## What you will do:
Look below for the line containing "result <- clift (json response) ;;"; from there through the line containing "n') => (Done b, n')", both lines included, please set down each line exactly and nothing else.
Dataset extract Start Marker
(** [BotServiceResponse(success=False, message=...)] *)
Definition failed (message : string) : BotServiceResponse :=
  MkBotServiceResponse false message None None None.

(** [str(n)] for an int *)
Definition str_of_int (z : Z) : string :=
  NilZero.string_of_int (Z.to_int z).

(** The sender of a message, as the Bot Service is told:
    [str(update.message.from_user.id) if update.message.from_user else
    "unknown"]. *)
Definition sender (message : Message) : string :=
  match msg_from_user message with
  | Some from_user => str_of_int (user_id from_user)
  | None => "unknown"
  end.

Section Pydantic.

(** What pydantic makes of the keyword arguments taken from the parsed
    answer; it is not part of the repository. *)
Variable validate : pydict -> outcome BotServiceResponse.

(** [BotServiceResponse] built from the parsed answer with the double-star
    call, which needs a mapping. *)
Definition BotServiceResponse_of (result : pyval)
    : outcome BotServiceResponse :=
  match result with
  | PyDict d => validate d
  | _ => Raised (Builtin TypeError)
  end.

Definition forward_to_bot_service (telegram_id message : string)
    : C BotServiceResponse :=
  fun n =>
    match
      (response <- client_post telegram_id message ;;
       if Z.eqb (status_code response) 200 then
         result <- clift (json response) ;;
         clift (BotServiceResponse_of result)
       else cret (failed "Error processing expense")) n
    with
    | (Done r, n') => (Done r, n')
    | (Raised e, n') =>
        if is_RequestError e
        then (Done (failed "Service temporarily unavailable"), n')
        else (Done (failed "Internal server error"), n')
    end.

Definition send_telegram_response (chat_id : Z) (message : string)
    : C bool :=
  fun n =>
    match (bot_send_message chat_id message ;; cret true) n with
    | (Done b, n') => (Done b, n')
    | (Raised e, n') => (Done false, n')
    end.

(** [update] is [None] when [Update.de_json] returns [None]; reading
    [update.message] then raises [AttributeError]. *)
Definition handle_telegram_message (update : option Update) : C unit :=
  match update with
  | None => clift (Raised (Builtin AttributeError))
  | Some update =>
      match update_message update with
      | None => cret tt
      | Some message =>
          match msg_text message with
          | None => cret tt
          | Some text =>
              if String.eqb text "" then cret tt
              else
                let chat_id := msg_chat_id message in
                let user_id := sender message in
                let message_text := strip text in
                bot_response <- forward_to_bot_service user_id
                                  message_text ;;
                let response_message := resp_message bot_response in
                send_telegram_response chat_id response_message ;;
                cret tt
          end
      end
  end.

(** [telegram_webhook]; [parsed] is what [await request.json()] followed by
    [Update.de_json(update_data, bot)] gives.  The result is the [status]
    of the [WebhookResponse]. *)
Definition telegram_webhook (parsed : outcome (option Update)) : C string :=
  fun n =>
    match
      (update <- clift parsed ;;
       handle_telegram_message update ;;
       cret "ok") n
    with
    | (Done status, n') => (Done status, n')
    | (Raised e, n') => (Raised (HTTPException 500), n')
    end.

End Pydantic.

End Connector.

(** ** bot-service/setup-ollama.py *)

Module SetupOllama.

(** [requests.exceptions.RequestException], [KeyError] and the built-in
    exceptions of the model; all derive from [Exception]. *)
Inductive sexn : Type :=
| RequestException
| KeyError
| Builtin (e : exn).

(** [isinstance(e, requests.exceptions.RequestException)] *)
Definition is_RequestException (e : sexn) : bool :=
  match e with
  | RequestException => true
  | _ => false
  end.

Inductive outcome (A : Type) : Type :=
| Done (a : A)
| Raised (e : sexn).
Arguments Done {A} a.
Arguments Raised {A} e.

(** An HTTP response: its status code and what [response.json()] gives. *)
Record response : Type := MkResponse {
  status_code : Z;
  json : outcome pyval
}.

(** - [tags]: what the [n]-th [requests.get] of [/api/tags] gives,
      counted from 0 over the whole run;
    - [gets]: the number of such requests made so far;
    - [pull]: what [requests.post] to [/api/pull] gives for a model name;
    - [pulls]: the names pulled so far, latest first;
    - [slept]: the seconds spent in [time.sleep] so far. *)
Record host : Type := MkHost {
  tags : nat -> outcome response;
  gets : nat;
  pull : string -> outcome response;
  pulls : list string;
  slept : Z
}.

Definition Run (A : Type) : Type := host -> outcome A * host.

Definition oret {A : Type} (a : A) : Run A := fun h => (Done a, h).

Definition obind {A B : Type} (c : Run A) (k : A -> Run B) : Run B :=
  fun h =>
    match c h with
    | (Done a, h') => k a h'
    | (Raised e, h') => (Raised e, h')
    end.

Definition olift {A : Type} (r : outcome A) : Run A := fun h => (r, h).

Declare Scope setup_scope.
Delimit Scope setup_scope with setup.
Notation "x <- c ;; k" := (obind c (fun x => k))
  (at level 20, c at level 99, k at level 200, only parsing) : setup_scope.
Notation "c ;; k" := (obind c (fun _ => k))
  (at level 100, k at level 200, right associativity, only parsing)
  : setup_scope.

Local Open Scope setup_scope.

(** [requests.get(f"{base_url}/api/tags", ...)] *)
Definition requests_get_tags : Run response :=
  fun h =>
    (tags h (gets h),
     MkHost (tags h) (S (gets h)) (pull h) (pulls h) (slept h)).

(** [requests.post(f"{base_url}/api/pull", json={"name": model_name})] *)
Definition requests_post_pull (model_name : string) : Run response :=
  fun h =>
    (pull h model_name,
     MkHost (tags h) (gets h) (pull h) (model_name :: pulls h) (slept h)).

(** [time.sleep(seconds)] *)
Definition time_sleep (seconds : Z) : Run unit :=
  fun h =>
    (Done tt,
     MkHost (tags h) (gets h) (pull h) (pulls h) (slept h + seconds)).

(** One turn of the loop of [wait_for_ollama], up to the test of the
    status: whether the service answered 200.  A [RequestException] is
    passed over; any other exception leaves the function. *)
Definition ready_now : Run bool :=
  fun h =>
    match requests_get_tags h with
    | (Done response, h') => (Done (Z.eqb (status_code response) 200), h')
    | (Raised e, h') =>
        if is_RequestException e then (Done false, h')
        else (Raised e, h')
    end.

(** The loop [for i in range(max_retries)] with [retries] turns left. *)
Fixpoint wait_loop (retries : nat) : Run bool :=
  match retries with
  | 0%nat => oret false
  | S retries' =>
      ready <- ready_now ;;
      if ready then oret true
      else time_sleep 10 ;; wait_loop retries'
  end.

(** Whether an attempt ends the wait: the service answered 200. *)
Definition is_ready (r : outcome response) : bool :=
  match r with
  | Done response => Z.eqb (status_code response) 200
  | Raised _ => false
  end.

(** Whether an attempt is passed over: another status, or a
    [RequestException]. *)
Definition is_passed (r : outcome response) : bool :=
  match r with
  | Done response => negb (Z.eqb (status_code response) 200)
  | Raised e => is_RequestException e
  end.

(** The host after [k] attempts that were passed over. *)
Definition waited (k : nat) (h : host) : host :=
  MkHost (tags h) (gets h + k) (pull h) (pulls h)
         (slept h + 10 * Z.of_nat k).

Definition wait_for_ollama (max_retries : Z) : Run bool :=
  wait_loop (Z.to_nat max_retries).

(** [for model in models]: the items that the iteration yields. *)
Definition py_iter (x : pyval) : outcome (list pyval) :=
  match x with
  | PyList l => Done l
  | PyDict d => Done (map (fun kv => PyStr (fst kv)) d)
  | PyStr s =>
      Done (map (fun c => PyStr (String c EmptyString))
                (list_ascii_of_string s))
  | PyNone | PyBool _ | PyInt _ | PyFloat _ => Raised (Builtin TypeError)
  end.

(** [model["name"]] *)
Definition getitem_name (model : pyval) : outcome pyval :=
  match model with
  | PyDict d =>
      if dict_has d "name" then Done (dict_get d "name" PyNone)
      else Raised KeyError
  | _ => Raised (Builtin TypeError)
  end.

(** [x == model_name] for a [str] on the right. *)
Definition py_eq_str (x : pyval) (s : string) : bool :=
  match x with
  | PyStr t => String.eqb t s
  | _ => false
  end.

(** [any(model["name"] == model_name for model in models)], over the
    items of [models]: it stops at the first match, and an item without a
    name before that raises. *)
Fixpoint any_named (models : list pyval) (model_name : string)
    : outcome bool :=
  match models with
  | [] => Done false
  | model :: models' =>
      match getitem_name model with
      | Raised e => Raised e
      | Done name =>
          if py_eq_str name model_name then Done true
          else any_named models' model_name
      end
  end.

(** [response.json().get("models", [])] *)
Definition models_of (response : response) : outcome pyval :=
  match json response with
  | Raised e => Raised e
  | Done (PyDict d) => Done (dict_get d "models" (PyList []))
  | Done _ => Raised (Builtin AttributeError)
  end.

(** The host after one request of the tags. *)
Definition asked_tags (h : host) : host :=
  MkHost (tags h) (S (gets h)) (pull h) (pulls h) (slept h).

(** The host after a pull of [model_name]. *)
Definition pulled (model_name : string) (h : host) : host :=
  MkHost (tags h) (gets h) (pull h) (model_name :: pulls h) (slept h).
Dataset extract End Marker
## Task result:
         result <- clift (json response) ;;
         clift (BotServiceResponse_of result)
       else cret (failed "Error processing expense")) n
    with
    | (Done r, n') => (Done r, n')
    | (Raised e, n') =>
        if is_RequestError e
        then (Done (failed "Service temporarily unavailable"), n')
        else (Done (failed "Internal server error"), n')
    end.

Definition send_telegram_response (chat_id : Z) (message : string)
    : C bool :=
  fun n =>
    match (bot_send_message chat_id message ;; cret true) n with
    | (Done b, n') => (Done b, n')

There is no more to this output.